**EXERCISE AIM:** Within the entries below, find the portion that opens with the line containing "as (_ & H1 & H2)." and closes with the line containing "assert (Hlen : len file <= maxInt).". Retype that portion exactly and only.
=======
(* ===== verification/Resources.v ===== *)
(** * What readers hold

    The references and open files that iterators take and give back: opening and
    closing a table iterator ([internal/sstable/iterator.go]), [closeSources] of
    the database iterator ([internal/db/iterator.go]) and [closeIterators] of the
    merge ([internal/compaction/compaction.go]).  What is read is modelled
    elsewhere; here it is only known whether a step fails, and a function is
    followed through all its exits.  [None] is a panic. *)

From S2P Require Export TableRefs.

(** ** The iterator of a table *)

(** [sst], [file], [refHeld] and [closed] of an iterator. *)
Record table_iter := mkTableIter { tr_table : nat; tr_file : option nat; tr_refHeld : bool; tr_closed : bool }.

(** The tables by number, and the open file descriptions. *)
Record resources := mkResources { rs_tables : list refstate; rs_files : gset nat }.

(** Which of the steps of [Iterator] fails. *)
Inductive open_fault := LoadFails | OpenFails.

Definition set_table (t : nat) (r : refstate) (s : resources) : resources := mkResources (<[t := r]> (rs_tables s)) (rs_files s).

(** [s.Release()] *)
Definition release_table (t : nat) (s : resources) : option resources :=
  r ← rs_tables s !! t;
  '(_, r) ← release r;
  Some (set_table t r s).

Definition Table_Iterator (t : nat) (fault : option open_fault) (s : resources) : option (option table_iter * resources) :=
  r ← rs_tables s !! t;
  '(out, r) ← acquire r;
  let s := set_table t r s in
  match out with
  | OutRetired => Some (None, s)
  | _ =>
      match fault with
      | Some LoadFails => s ← release_table t s; Some (None, s)
      | Some OpenFails => s ← release_table t s; Some (None, s)
      | None =>
          let fd := fresh (rs_files s) in
          Some (Some (mkTableIter t (Some fd) true false), mkResources (rs_tables s) ({[fd]} ∪ rs_files s))
      end
  end.

Definition Table_Close (it : table_iter) (s : resources) : option (table_iter * resources) :=
  if tr_closed it then Some (it, s)
  else
    let s := match tr_file it with Some fd => mkResources (rs_tables s) (rs_files s ∖ {[fd]}) | None => s end in
    if tr_refHeld it then s ← release_table (tr_table it) s; Some (mkTableIter (tr_table it) None false true, s)
    else Some (mkTableIter (tr_table it) None false true, s).

(** The loop of [closeSources] over the table iterators; what closing a file
    reports is left out. *)
Fixpoint close_all (its : list table_iter) (s : resources) : option (list table_iter * resources) :=
  match its with
  | [] => Some ([], s)
  | it :: its => '(it, s) ← Table_Close it s; '(its, s) ← close_all its s; Some (it :: its, s)
  end.

(** ** The merge *)

Definition closeIterators (its : list table_iter) (s : resources) : option resources :=
  '(_, s) ← close_all its s; Some s.

(** An input: its table, whether opening fails, whether its first [Next] does. *)
Record merge_input := mkMergeInput { mi_table : nat; mi_fault : option open_fault; mi_next : bool }.

(** The loop that opens the inputs; [opened] are the iterators made so far. *)
Fixpoint open_inputs (inputs : list merge_input) (opened : list table_iter) (s : resources) : option (option (list table_iter) * resources) :=
  match inputs with
  | [] => Some (Some opened, s)
  | i :: inputs =>
      '(it, s) ← Table_Iterator (mi_table i) (mi_fault i) s;
      match it with
      | None => s ← closeIterators opened s; Some (None, s)
      | Some it =>
          if mi_next i then s ← closeIterators (opened ++ [it]) s; Some (None, s)
          else open_inputs inputs (opened ++ [it]) s
      end
  end.

(** Whatever happens after the inputs are open, the deferred call closes them. *)
Definition Merge_resources (inputs : list merge_input) (s : resources) : option resources :=
  '(opened, s) ← open_inputs inputs [] s;
  match opened with
  | None => Some s
  | Some its => closeIterators its s
  end.

(** ** The database iterator *)

Record db_iter := mkDbIter { di_sources : list table_iter; di_closed : bool }.

(** The loop of [newIteratorLocked] over the tables. *)
Fixpoint open_sources (tables : list (nat * option open_fault)) (opened : list table_iter) (s : resources)
    : option (option (list table_iter) * resources) :=
  match tables with
  | [] => Some (Some opened, s)
  | (t, fault) :: tables =>
      '(it, s) ← Table_Iterator t fault s;
      match it with
      | None => '(_, s) ← close_all opened s; Some (None, s)
      | Some it => open_sources tables (opened ++ [it]) s
      end
  end.

(** [prime] says that seeking or advancing a source fails. *)
Definition NewIterator_resources (tables : list (nat * option open_fault)) (prime : bool) (s : resources) : option (option db_iter * resources) :=
  '(opened, s) ← open_sources tables [] s;
  match opened with
  | None => Some (None, s)
  | Some its =>
      if prime then '(_, s) ← close_all its s; Some (None, s)
      else Some (Some (mkDbIter its false), s)
  end.

Definition Close_resources (it : db_iter) (s : resources) : option (db_iter * resources) :=
  if di_closed it then Some (it, s)
  else '(its, s) ← close_all (di_sources it) s; Some (mkDbIter its true, s).

(** ** Readers and compactions in any order *)

Inductive reader_call :=
| RCOpen (tables : list (nat * option open_fault)) (prime : bool)
| RCClose (i : nat)
| RCMerge (inputs : list merge_input).

Record reader_world := mkReaderWorld { rw_resources : resources; rw_iters : list db_iter }.

Definition reader_step (c : reader_call) (w : reader_world) : option reader_world :=
  match c with
  | RCOpen tables prime =>
      '(it, s) ← NewIterator_resources tables prime (rw_resources w);
      Some (mkReaderWorld s (rw_iters w ++ option_list it))
  | RCClose i =>
      match rw_iters w !! i with
      | None => Some w
      | Some it => '(it, s) ← Close_resources it (rw_resources w); Some (mkReaderWorld s (<[i := it]> (rw_iters w)))
      end
  | RCMerge inputs => s ← Merge_resources inputs (rw_resources w); Some (mkReaderWorld s (rw_iters w))
  end.
(* ===== verification/TableFits.v ===== *)
(** * When a written table is within the reader's limits

    The writer enforces none of the limits that the reader checks when it opens
    a table.  This file shows that a table is within them when its keys are
    small enough in total and its filter is: the condition under which the
    theorems on the database read back what was written. *)

From S2P Require Import Float64 Bloom.
From S2P Require Export TableClaims.

(** The bytes of the index if every record had a block of its own. *)
Definition key_cost (l : list record) : Z := foldr (fun r n => 16 + len (Key r) + n) 0 l.

(** The keys fit the index. *)
Definition within_budget (l : list record) : Prop := key_cost l + 4 <= maxIndexSize.

Lemma key_cost_app l k : key_cost (l ++ k) = key_cost l + key_cost k.
Proof. induction l as [|r l IH]; simpl; [done | rewrite IH; lia]. Qed.

Lemma key_cost_length l : 16 * len l <= key_cost l.
Proof.
  induction l as [|r l IH]; [done |]. rewrite len_cons. pose proof (len_nonneg (Key r)).
  change (key_cost (r :: l)) with (16 + len (Key r) + key_cost l). lia.
Qed.

Lemma key_cost_submseteq l k : l ⊆+ k -> key_cost l <= key_cost k.
Proof.
  induction 1; simpl; try lia; pose proof (len_nonneg (Key x)); lia.
Qed.

Lemma within_budget_submseteq l k : l ⊆+ k -> within_budget k -> within_budget l.
Proof. intros H%key_cost_submseteq. unfold within_budget. lia. Qed.

Lemma len_writeIndex_cons e index : len (writeIndex (e :: index)) = 16 + len (FirstKey e) + len (writeIndex index).
Proof. unfold writeIndex, index_entry_bytes. rewrite fmap_cons. cbn [concat]. rewrite !len_app, !len_PutUint32, len_PutUint64. lia. Qed.

Lemma index_cost off bs :
  Forall (fun b => b.1 <> []) bs -> len (writeIndex (index_for off bs)) <= key_cost (bs_records bs) + 4.
Proof.
  intros Hne. revert off. induction bs as [|[recs p] bs IH]; intros off; [done |]. apply Forall_cons in Hne as [H1 H2].
  cbn [index_for]. rewrite len_writeIndex_cons. unfold bs_records in *. cbn [fmap list_fmap concat fst FirstKey].
  rewrite key_cost_app. specialize (IH H2 (off + len p)).
  destruct recs as [|r recs]; [done |]. cbn [first_key key_cost foldr]. pose proof (key_cost_length recs).
  pose proof (len_nonneg recs). unfold key_cost in *. lia.
Qed.

Section fits.
Context {lz : LZ4Codec} (Hash128 : bytes -> Z * Z) (math_Log : float64 -> float64) (conv : float64 -> Z).

Lemma blocks_length (bs : list TableLayout.block) : Forall (fun b => b.1 <> []) bs -> len bs <= len (bs_records bs).
Proof.
  induction 1 as [|[recs p] bs Hne _ IH]; [done |]. unfold bs_records, len in *. cbn [fmap list_fmap concat fst length].
  rewrite length_app. destruct recs; [done |]. simpl. lia.
Qed.

Lemma blocks_bytes opts (bs : list TableLayout.block) :
  Forall (stored opts) bs -> len (bs_bytes bs) <= len bs * (maxBlockSize + 9).
Proof.
  induction 1 as [|[recs p] bs [_ He] _ IH]; [done |]. unfold bs_bytes in *. cbn [fmap list_fmap concat snd] in *.
  rewrite len_app. pose proof (encodePhysicalBlock_size _ _ _ _ He). pose proof (encodePhysicalBlock_len _ _ _ _ He).
  simpl in *. rewrite len_cons. lia.
Qed.

(** Every filter the options ask for, for up to [n] records, is well-formed and
    within the limits of the reader. *)
Definition sizing_fits (n : Z) (opts : WriteOptions) : Prop :=
  forall hint f, 0 <= hint <= n -> Bloom.New math_Log conv hint (FalsePositiveRate (BloomOptions opts)) = Ok f ->
    wf_filter f /\ bitCount f <= maxEncodedBitCount /\ bitCount f / 8 + 12 <= maxFilterSize.

Lemma sizing_fits_ok n hint opts : 0 <= hint <= n -> sizing_fits n opts -> sizing_ok math_Log conv hint opts.
Proof. intros Hh Hs f Hf. by apply (Hs hint f). Qed.

Lemma create_fits {E I} `{!RecordIterator E I} fuel (it : I) l n hint opts meta file :
  yields it l -> (length l < fuel)%nat -> within_budget l -> 0 <= hint <= n -> sizing_fits n opts ->
  CreateFromIteratorWithOptions Hash128 math_Log conv fuel it hint opts = Some (Ok (meta, file)) ->
  fits meta file.
Proof.
  intros Hy Hf Hb Hh Hsz Hc.
  destruct (create_spec Hash128 math_Log conv fuel it l hint opts Hy Hf (sizing_fits_ok n hint opts Hh Hsz)) as (r & E1 & Hr).
  assert (r = Ok (meta, file)) as -> by congruence.
  destruct Hr as (Hs & opts' & flt & bs & Hno & [L1 L2 L3 L4 _ L6 _ _] & Hfl).
  assert (Hne : Forall (fun b => b.1 <> []) bs) by (eapply Forall_impl; [exact L1 |]; by intros b []).
  pose proof (index_cost 0 bs Hne) as Hi. rewrite L2 in Hi. unfold within_budget in Hb.
  pose proof (blocks_bytes _ _ L1). pose proof (blocks_length bs Hne) as Hn. rewrite L2 in Hn. pose proof (key_cost_length l).
  assert (Hflt : forall f, flt = Some f -> bitCount f <= maxEncodedBitCount /\ bitCount f / 8 + 12 <= maxFilterSize /\
    forall buf, Encode (Some f) = Ok buf -> len buf = bitCount f / 8 + 12).
  { intros f ->. destruct Hfl as (f0 & Hnew & Hw & Ha). destruct (Hsz hint f0 Hh Hnew) as (_ & H1 & H2).
    destruct (Add_all_wf Hash128 (Key <$> l) f0 Hw) as (f' & E2 & Hw' & Hbc & _). assert (f' = f) as -> by congruence.
    rewrite Hbc. split; [done |]. split; [done |]. intros buf ->%Encode_Ok; [| done].
    destruct Hw' as (_ & Hw' & _). rewrite Hbc in Hw'. rewrite !len_app, len_PutUint64, Hw', Z.mul_comm, Z.div_mul by done.
    change (len [x01; x01; x01; z2b (hashCount f)]) with 4. lia. }
  assert (Hlen : len file <= maxInt).
  { assert (Hbody : forall fb, len fb <= maxFilterSize -> len (table_bytes bs fb) <= maxInt).
    { intros fb Hfb. unfold table_bytes, writeFooter. rewrite !len_app, !len_PutUint64.
      change (len tableMagic) with 6. change (len [z2b currentVersion; z2b 0]) with 2.
      unfold maxIndexSize, maxFilterSize, maxBlockSize, maxInt in *. nia. }
    destruct flt as [f|]; [| subst file; by apply Hbody].
    destruct L6 as (buf & He & ->). destruct (Hflt f eq_refl) as (_ & H2 & H3). apply Hbody. by rewrite (H3 buf He). }
  split; [done |]. rewrite L3, L4. split; [lia |]. intros f Hff. destruct (Hflt f Hff) as (? & ? & _). done.
Qed.

End fits.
=======
**RESPONSE TO THE EXERCISE:**
  { intros f ->. destruct Hfl as (f0 & Hnew & Hw & Ha). destruct (Hsz hint f0 Hh Hnew) as (_ & H1 & H2).
    destruct (Add_all_wf Hash128 (Key <$> l) f0 Hw) as (f' & E2 & Hw' & Hbc & _). assert (f' = f) as -> by congruence.
    rewrite Hbc. split; [done |]. split; [done |]. intros buf ->%Encode_Ok; [| done].
    destruct Hw' as (_ & Hw' & _). rewrite Hbc in Hw'. rewrite !len_app, len_PutUint64, Hw', Z.mul_comm, Z.div_mul by done.
    change (len [x01; x01; x01; z2b (hashCount f)]) with 4. lia. }
  assert (Hlen : len file <= maxInt).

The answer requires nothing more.